Segment Start: Information shown

(** * Option resolution of the Bitrise "run build" GitHub action

    A shallow embedding of [src/bitrise/options.ts]: [createBuildOptions]
    and its helpers [transformBasicEvent], [transformPullRequestEvent],
    [processOverrides], [getRepositoryURL], [getPrReadyState] and
    [prepareEnvironmentVariables].

    - The [Record<string, any>] objects that the code builds and spreads are
      finite maps from keys to JS values ([gmap string value]); an object
      spread [{...a, ...b}] is the left-biased union [b ∪ a], and reading a
      missing key gives [undefined] ([get]).
    - [core.setFailed] and [core.warning] do not throw: they only record a
      message. They are modelled as a log threaded through a small state
      monad [M]; execution goes on after them. [core.info] lines are not
      modelled (they only print).
    - The GitHub context ([github.context]), the action inputs
      ([core.getInput]/[core.getBooleanInput]) and [process.env] become
      explicit arguments. *)

From stdpp Require Import base gmap strings list fin_maps pretty.
From Stdlib Require Import Ascii.

Open Scope string_scope.
#[local] Set Warnings "-register-all".

(* ------------------------------------------------------------------ *)
(** ** JS values and objects *)

Inductive value :=
| VUndef
| VNull
| VBool (b : bool)
| VNum (z : Z)
| VStr (s : string)
| VList (l : list value)
| VObj (fields : list (string * value)).

Abbreviation obj := (gmap string value).

(** Property access: a missing key reads as [undefined]. *)
Definition get (o : obj) (k : string) : value :=
  match o !! k with Some v => v | None => VUndef end.

(** [o?.k] on a possibly [null] object. *)
Definition oget (o : option obj) (k : string) : value :=
  match o with Some o => get o k | None => VUndef end.

(** A field is set when it holds something other than [undefined]. *)
Definition defined (v : value) : bool :=
  match v with VUndef => false | _ => true end.

Definition is_set (o : obj) (k : string) : bool := defined (get o k).

(** JS truthiness. *)
Definition truthy (v : value) : bool :=
  match v with
  | VUndef | VNull => false
  | VBool b => b
  | VNum z => negb (Z.eqb z 0)
  | VStr s => negb (String.eqb s "")
  | VList _ | VObj _ => true
  end.

Definition truthy_s (s : string) : bool := negb (String.eqb s "").

(** Strict equality [===] on primitives; arrays and objects are compared
    by reference, and two objects built separately are never equal. *)
Definition strict_eq (v w : value) : bool :=
  match v, w with
  | VUndef, VUndef | VNull, VNull => true
  | VBool a, VBool b => Bool.eqb a b
  | VNum a, VNum b => Z.eqb a b
  | VStr a, VStr b => String.eqb a b
  | _, _ => false
  end.

Definition of_opt_str (o : option string) : value :=
  match o with Some s => VStr s | None => VUndef end.

(** [s.startsWith(p)] and [s.slice(n)] *)
Definition startsWith (s p : string) : bool := String.prefix p s.
Definition slice (s : string) (n : nat) : string :=
  String.substring n (String.length s - n) s.

(* ------------------------------------------------------------------ *)
(** ** Effects: the action log *)

Inductive log_entry :=
| Failed (msg : string)
| Warning (msg : string).

Definition M (A : Type) : Type := list log_entry -> A * list log_entry.

Definition ret {A} (a : A) : M A := fun l => (a, l).
Definition bind {A B} (m : M A) (k : A -> M B) : M B :=
  fun l => let '(a, l') := m l in k a l'.

Notation "x <- m ;; k" := (bind m (fun x => k))
  (at level 100, m at next level, right associativity).
Notation "m ;;; k" := (bind m (fun _ => k))
  (at level 100, right associativity).

Definition setFailed (msg : string) : M unit := fun l => (tt, (l ++ [Failed msg])%list).
Definition warning (msg : string) : M unit := fun l => (tt, (l ++ [Warning msg])%list).

Definition run {A} (m : M A) : A * list log_entry := m [].

Definition has_failed (l : list log_entry) : Prop :=
  exists msg, In (Failed msg) l.

(* ------------------------------------------------------------------ *)
(** ** The GitHub event context *)

Record Repo := {
  repo_private : bool;
  ssh_url : option string;
  clone_url : option string;
  owner_login : option string
}.

Record Commit := {
  message : value;
  added : value;
  removed : value;
  modified : value
}.

(** [pr.head] and [pr.base] *)
Record PRRef := {
  pr_sha : option string;
  pr_ref : option string;
  pr_repo : option Repo
}.

Record PullRequest := {
  number : N;
  title : string;
  body : option string;
  mergeable : option bool;       (* boolean | null *)
  draft : bool;
  action : option string;
  head : option PRRef;
  base : option PRRef;
  user_login : option string;
  diff_url : option string
}.

Record Payload := {
  deleted : bool;
  commits : option (list Commit);
  head_commit : option Commit;
  repository : option Repo;
  pull_request : option PullRequest
}.

(** [github.context] *)
Record Context := {
  ctx_ref : string;
  ctx_sha : string;
  payload : option Payload
}.

(** The action inputs read through [core.getInput]. *)
Record Inputs := {
  in_workflow : string;              (* bitrise-workflow *)
  in_pipeline : string;              (* bitrise-pipeline *)
  in_listen : bool;                  (* listen *)
  in_branch_override : string;       (* branch-override *)
  in_commit_override : string;       (* commit-override *)
  in_skip_git_status_report : bool;  (* skip-git-status-report *)
  in_env_vars : string               (* env-vars-for-bitrise *)
}.

(** [BitriseAppDetails]: only [repo_url] is read. *)
Record AppDetails := { repo_url : option string }.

Segment End: Information shown

What needs to be done:
Produce a word-for-word copy of everything above from the line holding "message. They are" down to the line holding "Definition oget (o", with both of those lines kept.

Written solution:
      message. They are modelled as a log threaded through a small state
      monad [M]; execution goes on after them. [core.info] lines are not
      modelled (they only print).
    - The GitHub context ([github.context]), the action inputs
      ([core.getInput]/[core.getBooleanInput]) and [process.env] become
      explicit arguments. *)

From stdpp Require Import base gmap strings list fin_maps pretty.
From Stdlib Require Import Ascii.

Open Scope string_scope.
#[local] Set Warnings "-register-all".

(* ------------------------------------------------------------------ *)
(** ** JS values and objects *)

Inductive value :=
| VUndef
| VNull
| VBool (b : bool)
| VNum (z : Z)
| VStr (s : string)
| VList (l : list value)
| VObj (fields : list (string * value)).

Abbreviation obj := (gmap string value).

(** Property access: a missing key reads as [undefined]. *)
Definition get (o : obj) (k : string) : value :=
  match o !! k with Some v => v | None => VUndef end.

(** [o?.k] on a possibly [null] object. *)
Definition oget (o : option obj) (k : string) : value :=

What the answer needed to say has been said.